_Saved entries_:
-- Opening Marker --

(** Emptying a block changes nothing but where its bytes are. *)
Lemma coupled_empty s s' e o b dm df : coupled_by lo sec None s dm df -> emptied s s' e o b ->
  coupled_by lo sec None s' (landed s o dm) df.
Proof.
  intros H Hv. pose proof (emptied_changed _ _ _ _ _ (cp_clock _ _ _ _ _ _ H) (cp_sound _ _ _ _ _ _ H) Hv) as C.
  pose proof (emptied_invalid _ _ _ _ _ (cp_sound _ _ _ _ _ _ H) Hv) as Vb.
  pose proof (ch_old _ _ _ _ _ _ C) as He. destruct (landed_facts s e o dm df H He) as (L1 & L2 & L3).
  pose proof (changed_size _ _ _ _ _ _ C) as Ez. pose proof (changed_index _ _ _ _ _ _ C) as Ei.
  pose proof (em_contents _ _ _ _ _ Hv) as Hc. destruct H as [S1 S2 S3 S4 S5 S6 S7 S8 S9].
  assert (forall e' o', e' <> e -> entry s e' = Some o' -> key s o' <> key s o \/ key s o' = None) as Hother.
  { intros e' o' Hne He'. destruct (key s o') as [[a' sec']|] eqn:Hk'; [left|by right]. intros Hk.
    destruct (key_block _ _ _ _ _ S1 He' Hk') as (_ & _ & _ & K1 & _). destruct (key_block _ _ _ _ _ S1 He (eq_sym Hk)) as (_ & _ & _ & K2 & _). congruence. }
  constructor; rewrite ?(ch_cfg _ _ _ _ _ _ C), ?(ch_buffer _ _ _ _ _ _ C), ?Ez, ?L1; try done; [apply C|apply C| | |by eapply changed_distinct|].
  - intros e' o' a' sec' He' Hk'. destruct (decide (e' = e)) as [->|Hne].
    + rewrite (changed_entry _ _ _ _ _ _ C) in He'. injection He' as <-. unfold key_of in Hk'. cbn [ext] in Hk'. by rewrite Vb in Hk'.
    + rewrite (changed_other _ _ _ _ _ _ C) in He' by done. rewrite Ei in Hk'.
      destruct (S6 e' o' a' sec' He' Hk') as (-> & B1 & B2 & B3 & B4). destruct (key_block _ _ _ _ _ S1 He' Hk') as (Ka' & _).
      destruct (Hother e' o' Hne He') as [Hk|]; [|congruence]. rewrite Hk' in Hk.
      split_and!; try done. intros _. rewrite (changed_other_bytes _ _ _ _ _ _ C e' o') by done. rewrite L2 by (done || congruence). by apply B4.
  - intros e' o' He' V'. destruct (decide (e' = e)) as [->|Hne].
    + rewrite (changed_entry _ _ _ _ _ _ C) in He'. injection He' as <-. cbn [ext]. pose proof (em_blk _ _ _ _ _ Hv) as Hb.
      destruct (key s o) as [[]|] eqn:Hk; [destruct Hb as (_ & ? & ? & ? & _); by split_and!|]. subst b. apply (S7 e o He). by apply (key_None _ _ _ (proj1 S1) He).
    + rewrite (changed_other _ _ _ _ _ _ C) in He' by done. eauto.
  - intros a' B1 B2 B3 Hn. rewrite Hc in Hn. destruct (decide (key s o = Some (a', sec))) as [Hk|Hk]; [by rewrite L3|].
    rewrite L2 by done. apply S9; try done. destruct (key s o) as [k|]; [|done]. apply lookup_delete_None in Hn as [->|Hn]; [done|done].
Qed.

Lemma coupled_vacate s s' e o b l dm df : coupled_by lo sec None s dm df -> vacates s s' e o b l ->
  coupled_by lo sec None s' (landed s o dm) df.
Proof. intros H Hv. by eapply coupled_empty, vacates_emptied. Qed.

(** Where the bytes below are already those of the flat memory, nothing lands. *)
Lemma landed_same s e o df : coupled_by lo sec None s df df -> entry s e = Some o -> landed s o df = df.
Proof.
  intros H He. unfold landed. destruct (key s o) as [[a sec']|] eqn:Hk; [|done]. destruct (isSet DirtyBit (ext o)); [|done].
  destruct (cp_block _ _ _ _ _ _ H e o a sec' He Hk) as (-> & B1 & B2 & _ & [B3 _]); [done|].
  destruct (key_block _ _ _ _ _ (cp_sound _ _ _ _ _ _ H) He Hk) as (_ & Kp & _ & _ & Kv). rewrite <- B3. apply splice_window; lia.
Qed.

(** A block comes in: with the bytes of the memory, or with none yet. *)
Lemma coupled_insert st s s' e o b d a dm df : coupled_by lo sec None s dm df -> changed s s' e o b d ->
  isValid (ext o) = false -> contents (tsys s) !! (a, sec) = None -> contents (tsys s') = <[(a, sec) := e]> (contents (tsys s)) ->
  lo <= a -> a + blk_size s <= lo + vsize dm -> a mod blk_size s = 0 -> usable alone b ->
  (st = Some a \/ st = None /\ d = window dm (a - lo) (blk_size s)) ->
  coupled_by lo sec st s' dm df.
Proof.
  intros [S1 S2 S3 S4 S5 S6 S7 S8 S9] C V Hn Hc A1 A2 A3 Hr Hst.
  pose proof (ch_old _ _ _ _ _ _ C) as He. pose proof (changed_size _ _ _ _ _ _ C) as Ez. pose proof (changed_index _ _ _ _ _ _ C) as Ei.
  assert (key s' (mkObject (base o) b) = Some (a, sec)) as Hk.
  { assert (contents (tsys s') !! (a, sec) = Some e) as L by (rewrite Hc; apply lookup_insert_eq).
    apply contents_entry in L as (o' & He' & Hk'); [|apply C]. rewrite (changed_entry _ _ _ _ _ _ C) in He'. by injection He' as <-. }
  pose proof (usable_valid alone b Hr) as Vb.
  constructor; rewrite ?(ch_cfg _ _ _ _ _ _ C), ?(ch_buffer _ _ _ _ _ _ C), ?Ez; try done; [apply C|apply C| | |by eapply changed_distinct|].
  - intros e' o' a' sec' He' Hk'. destruct (decide (e' = e)) as [->|Hne].
    + rewrite (changed_entry _ _ _ _ _ _ C) in He'. injection He' as <-. rewrite Hk in Hk'. injection Hk' as <- <-.
      cbn [ext]. rewrite (changed_bytes _ _ _ _ _ _ C). split_and!; try done. intros Hne. destruct Hst as [->|(_ & ->)]; [done|].
      split; [by apply S9|done].
    + rewrite (changed_other _ _ _ _ _ _ C) in He' by done. rewrite Ei in Hk'.
      destruct (S6 e' o' a' sec' He' Hk') as (-> & B1 & B2 & B3 & B4). split_and!; try done. intros _.
      rewrite (changed_other_bytes _ _ _ _ _ _ C e' o') by done. by apply B4.
  - intros e' o' He' V'. destruct (decide (e' = e)) as [->|Hne].
    + rewrite (changed_entry _ _ _ _ _ _ C) in He'. injection He' as <-. cbn [ext] in V'. congruence.
    + rewrite (changed_other _ _ _ _ _ _ C) in He' by done. eauto.
  - intros a' B1 B2 B3 Hn'. rewrite Hc in Hn'. apply S9; try done. apply lookup_insert_None in Hn'. by destruct Hn'.
Qed.
End Coupled.

(** The cache is alone above the memory. *)
Abbreviation coupled := (coupled_by (alone := true)).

-- Closing Marker --

_What needs to be done_: Please state how many lines in the entries include the string "assert", giving no more than the number.

_Answer for this exercise_: 3